Training on Preparation of Excreta Flow Diagram

Where does all the poop go?

Helping Develop Excreta Flow Diagrams for South Africa 

August 16-17, 2018
Venue: East London, South Africa

Training on Preparation of Excreta Flow Diagram 
In 2012, an estimated 842,000 deaths in middle-and low-income countries were caused by contaminated drinkingwater, inadequate handwashing facilities, and inappropriate or inadequate sanitation services (WWAP, 2017). Considering this, regarding management of sanitation services, Excreta / Shit-Flow Diagram (SFD), provided by the Sustainable Sanitation Alliance (SuSanA) was found to be a preferred tool https://sfd.susana.org to address sanitation management. SFD is an easy visualised representation of excreta flows and serves as advocacy tool to ensure human excreta is managed safely through the sanitation supply chain. The benefit of the tool is that it offers an innovative way to engage relevant stakeholders including political leaders, sanitation experts, civil society organizations in a co-ordinated dialogue about excreta management. Therefore, it can be used by technical and nontechnical stakeholders and can subsequently be used to support decision-making regarding sanitation planning and programming. 

The Water Research Commission has appointed Emanti to develop SFDs for selected sanitation systems in South Africa. This project aims to provide guidance to decision makers on improving faecal sludge management (FSM) using a tool that takes into account all the components of the sanitation value chain. The proposed study aims to apply the SFD tool and its standardised methodology in up to 30 municipalities, and supporting the establishment of regional capacity within South Africa to prepare high quality SFDs. This project therefore provides an opportunity to further understand the sanitation situation at a number of municipalities throughout South Africa, and simultaneously develop a national overview of the situation within South Africa. This will allow appropriate strategies to be developed to close any gap within sanitation, wastewater effluent and faecal sludge management in South Africa. Target groups were invited to attend a training which aims to introduce the project and assist with SFD development requirements and process in order to manage faecal sludge.  

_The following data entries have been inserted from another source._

(** * A traced chatbot: the request pipeline of [demo-langfuse-tracing.py]

    The program is a FastAPI service with one interesting handler,
    [chat], which draws a trace id, opens a Langfuse trace, asks the
    OpenAI chat-completion endpoint for an answer, records a generation
    and a processing span, updates the trace, flushes the telemetry
    client and answers.

    The handler is embedded as a function in a state-and-exception monad.
    Everything outside the file (the environment, [uuid.uuid4], the
    clock, the completion endpoint, the telemetry backend) is an oracle
    collected in [Externals]; everything the handler does to the outside
    (console lines, completion requests, telemetry client calls) is
    appended to a log in [State]. *)

From Stdlib Require Import String Ascii List ZArith QArith Bool Lia DecimalString.
Import ListNotations.
Local Open Scope list_scope.
Local Open Scope string_scope.

(** ** Python values *)

Module Py.

(** A Python [str] is kept as its UTF-8 encoding; [len] and slicing
    count code points, that is, bytes that are not continuation bytes. *)
Definition is_continuation (c : ascii) : bool :=
  let n := nat_of_ascii c in (128 <=? n)%nat && (n <? 192)%nat.

Fixpoint len (s : string) : nat :=
  match s with
  | EmptyString => 0
  | String c r => if is_continuation c then len r else S (len r)
  end.

(** [prefix n s] is [s[:n]]. *)
Fixpoint prefix (n : nat) (s : string) : string :=
  match s with
  | EmptyString => EmptyString
  | String c r =>
      if is_continuation c then String c (prefix n r)
      else match n with
           | O => EmptyString
           | S n' => String c (prefix n' r)
           end
  end.

(** [str(z)] for an [int]. *)
Definition str_of_int (z : Z) : string :=
  NilZero.string_of_int (Z.to_int z).

(** [c * n] for a one-character string. *)
Fixpoint replicate (n : nat) (c : string) : string :=
  match n with
  | O => EmptyString
  | S n' => c ++ replicate n' c
  end.

Definition newline : string := String (ascii_of_nat 10) EmptyString.
Definition dquote : string := String (ascii_of_nat 34) EmptyString.
Definition backslash : string := String (ascii_of_nat 92) EmptyString.

(** The dynamically typed payloads handed to the SDKs.  A [dict] keeps
    insertion order; the float literals of the source are kept as the
    decimal fractions they are written as. *)
#[warnings="-register-all"]
Inductive value : Type :=
| None_
| Str (s : string)
| Int (z : Z)
| Float (q : Q)
| List_ (l : list value)
| Dict (d : list (string * value)).

Definition dict : Type := list (string * value).

(** [d.get(k)]: the first binding of [k]. *)
Fixpoint get (k : string) (d : dict) : option value :=
  match d with
  | [] => None
  | (k', v) :: d' => if String.eqb k k' then Some v else get k d'
  end.

Definition keys (d : dict) : list string := map fst d.

(** How a payload shows a possibly missing string. *)
Definition of_optional_str (o : option string) : value :=
  match o with
  | Some s => Str s
  | None => None_
  end.

Inductive exn : Type :=
| OpenAIError (msg : string)
| APIError (msg : string)
| IndexError
| AttributeError (attr : string)
| KeyError (key : string)
| ValidationError (fields : list string)
| SystemExit (code : Z).

(** [d[k]] either yields a value or raises [KeyError]. *)
Definition subscript (d : dict) (k : string) : value + exn :=
  match get k d with
  | Some v => inl v
  | None => inr (KeyError k)
  end.

End Py.

(** ** The completion endpoint, as the handler consumes it *)

Module OpenAI.

(** Keyword arguments of [chat.completions.create]. *)
Record CreateArgs : Type := {
  arg_model : string;
  arg_messages : list Py.dict;
  arg_temperature : Q;
  arg_max_tokens : Z
}.

Record CompletionUsage : Type := {
  prompt_tokens : Z;
  completion_tokens : Z;
  total_tokens : Z
}.

Record Choice : Type := { message_content : option string }.

(** The response object.  [choices] is indexed by the handler, and the
    SDK types [message.content] and [usage] as optional. *)
Record ChatCompletion : Type := {
  choices : list Choice;
  model : string;
  usage : option CompletionUsage
}.

Inductive ApiResult : Type :=
| Returns (c : ChatCompletion)
| Fails (msg : string).

End OpenAI.

(** ** The telemetry client, as the handler drives it *)

Module Langfuse.

(** One entry per call made on the client or on a handle it returned,
    with the keyword arguments as written at the call site.  A trace
    handle is its id; a span handle is the trace id and the position
    of the creating call in the log. *)
Inductive Call : Type :=
| Trace (id : string) (kwargs : Py.dict)
| TraceUpdate (trace_id : string) (kwargs : Py.dict)
| Generation (trace_id : string) (kwargs : Py.dict)
| Span (trace_id : string) (obs : nat) (kwargs : Py.dict)
| SpanEnd (trace_id : string) (obs : nat) (kwargs : Py.dict)
| Flush (delivered : bool).

Definition is_flush (c : Call) : bool :=
  match c with Flush _ => true | _ => false end.

Definition is_generation (c : Call) : bool :=
  match c with Generation _ _ => true | _ => false end.

Definition is_span (c : Call) : bool :=
  match c with Span _ _ _ => true | _ => false end.

Definition is_span_end (c : Call) : bool :=
  match c with SpanEnd _ _ _ => true | _ => false end.

Definition is_trace_update (c : Call) : bool :=
  match c with TraceUpdate _ _ => true | _ => false end.

(** The trace a record belongs to. *)
Definition owner (c : Call) : option string :=
  match c with
  | Trace id _ => Some id
  | TraceUpdate t _ | Generation t _ | Span t _ _ | SpanEnd t _ _ => Some t
  | Flush _ => None
  end.

Definition kwargs_of (c : Call) : Py.dict :=
  match c with
  | Trace _ k | TraceUpdate _ k | Generation _ k
  | Span _ _ k | SpanEnd _ _ k => k
  | Flush _ => []
  end.

Definition flushes (log : list Call) : nat :=
  length (filter is_flush log).

Definition created_trace_ids (log : list Call) : list string :=
  flat_map (fun c => match c with Trace id _ => [id] | _ => [] end) log.

End Langfuse.

(** ** The world around the handler *)

(** What the program reads from outside.  [environ] is the environment
  once the .env file is loaded; [openai_client_init k] is [None] when
  the SDK constructs a client from the key [k] and the message of the
  error it raises otherwise.  The other oracles are indexed by the
  number of earlier calls of the same kind in the process. *)
Record Externals : Type := {
environ : string -> option string;
openai_client_init : option string -> option string;
uuid4 : nat -> string;
now_isoformat : nat -> string;
completions_create : nat -> OpenAI.ApiResult;
sink_accepts : nat -> bool
}.

(** What the program has done to the outside so far. *)
Record State : Type := {
uuid_draws : nat;
clock_reads : nat;
api_requests : list OpenAI.CreateArgs;
lf_log : list Langfuse.Call;
stdout : list string;
listening : option (string * Z)
}.

Definition process_start : State :=
{| uuid_draws := 0; clock_reads := 0; api_requests := [];
   lf_log := []; stdout := []; listening := None |}.

(** Statements either return or raise; the state reached is kept in
  both cases. *)
Inductive outcome (A : Type) : Type :=
| Ok (a : A)
| Raise (e : Py.exn).
Arguments Ok {A} a.
Arguments Raise {A} e.

Definition M (A : Type) : Type := State -> outcome A * State.

Definition ret {A} (a : A) : M A := fun st => (Ok a, st).

Definition raise {A} (e : Py.exn) : M A := fun st => (Raise e, st).

Definition bind {A B} (m : M A) (k : A -> M B) : M B :=
fun st =>
  match m st with
  | (Ok a, st') => k a st'
  | (Raise e, st') => (Raise e, st')
  end.

Notation "x <- m ;; k" := (bind m (fun x => k))
(at level 61, m at next level, right associativity).
Notation "m ;; k" := (bind m (fun _ => k))
(at level 61, right associativity).

Definition lift {A} (r : A + Py.exn) : M A :=
match r with
| inl a => ret a
| inr e => raise e
end.

Definition print (line : string) : M unit :=
fun st =>
  (Ok tt, {| uuid_draws := uuid_draws st; clock_reads := clock_reads st;
             api_requests := api_requests st; lf_log := lf_log st;
             stdout := (stdout st ++ [line])%list; listening := listening st |}).

Definition lf_record (c : Langfuse.Call) : M unit :=
fun st =>
  (Ok tt, {| uuid_draws := uuid_draws st; clock_reads := clock_reads st;
             api_requests := api_requests st; lf_log := (lf_log st ++ [c])%list;
             stdout := stdout st; listening := listening st |}).

Section Program.

Variable E : Externals.

(** [os.getenv(k)] and [os.getenv(k, default)]. *)
Definition getenv (k : string) : option string := environ E k.

Definition getenv_default (k default : string) : string :=
  match environ E k with
  | Some v => v
  | None => default
  end.

(** [str(uuid.uuid4())] *)
Definition uuid4_str : M string :=
  fun st =>
    (Ok (uuid4 E (uuid_draws st)),
     {| uuid_draws := S (uuid_draws st); clock_reads := clock_reads st;
        api_requests := api_requests st; lf_log := lf_log st;
        stdout := stdout st; listening := listening st |}).

(** [datetime.now().isoformat()] *)
Definition datetime_now_isoformat : M string :=
  fun st =>
    (Ok (now_isoformat E (clock_reads st)),
     {| uuid_draws := uuid_draws st; clock_reads := S (clock_reads st);
        api_requests := api_requests st; lf_log := lf_log st;
        stdout := stdout st; listening := listening st |}).

(** [openai_client.chat.completions.create(...)]: the request is
    logged, then the endpoint answers or the call raises. *)
Definition chat_completions_create (args : OpenAI.CreateArgs)
  : M OpenAI.ChatCompletion :=
  fun st =>
    let st' :=
      {| uuid_draws := uuid_draws st; clock_reads := clock_reads st;
         api_requests := (api_requests st ++ [args])%list; lf_log := lf_log st;
         stdout := stdout st; listening := listening st |} in
    match completions_create E (length (api_requests st)) with
    | OpenAI.Returns c => (Ok c, st')
    | OpenAI.Fails msg => (Raise (Py.APIError msg), st')
    end.

(** [langfuse.trace(id=..., ...)] returns the handle of the trace. *)
Definition langfuse_trace (id : string) (kwargs : Py.dict) : M string :=
  lf_record (Langfuse.Trace id kwargs) ;; ret id.

(** [trace.generation(...)] *)
Definition trace_generation (trace : string) (kwargs : Py.dict) : M unit :=
  lf_record (Langfuse.Generation trace kwargs).

(** [trace.span(...)] returns the handle of the span. *)
Definition trace_span (trace : string) (kwargs : Py.dict)
  : M (string * nat) :=
  fun st =>
    let obs := length (lf_log st) in
    match lf_record (Langfuse.Span trace obs kwargs) st with
    | (_, st') => (Ok (trace, obs), st')
    end.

The target audience included: 

  • Municipal officials responsible for the management of sanitation services (e.g. planning, operations andmaintenance)
  • DWS officials responsible for sanitation, regulation and enforcement,
  • Researchers and engineers involved in the sanitation management,
  • Companies responsible for operation and maintenance of sanitation services (e.g. emptying, transportation, sludge reuse)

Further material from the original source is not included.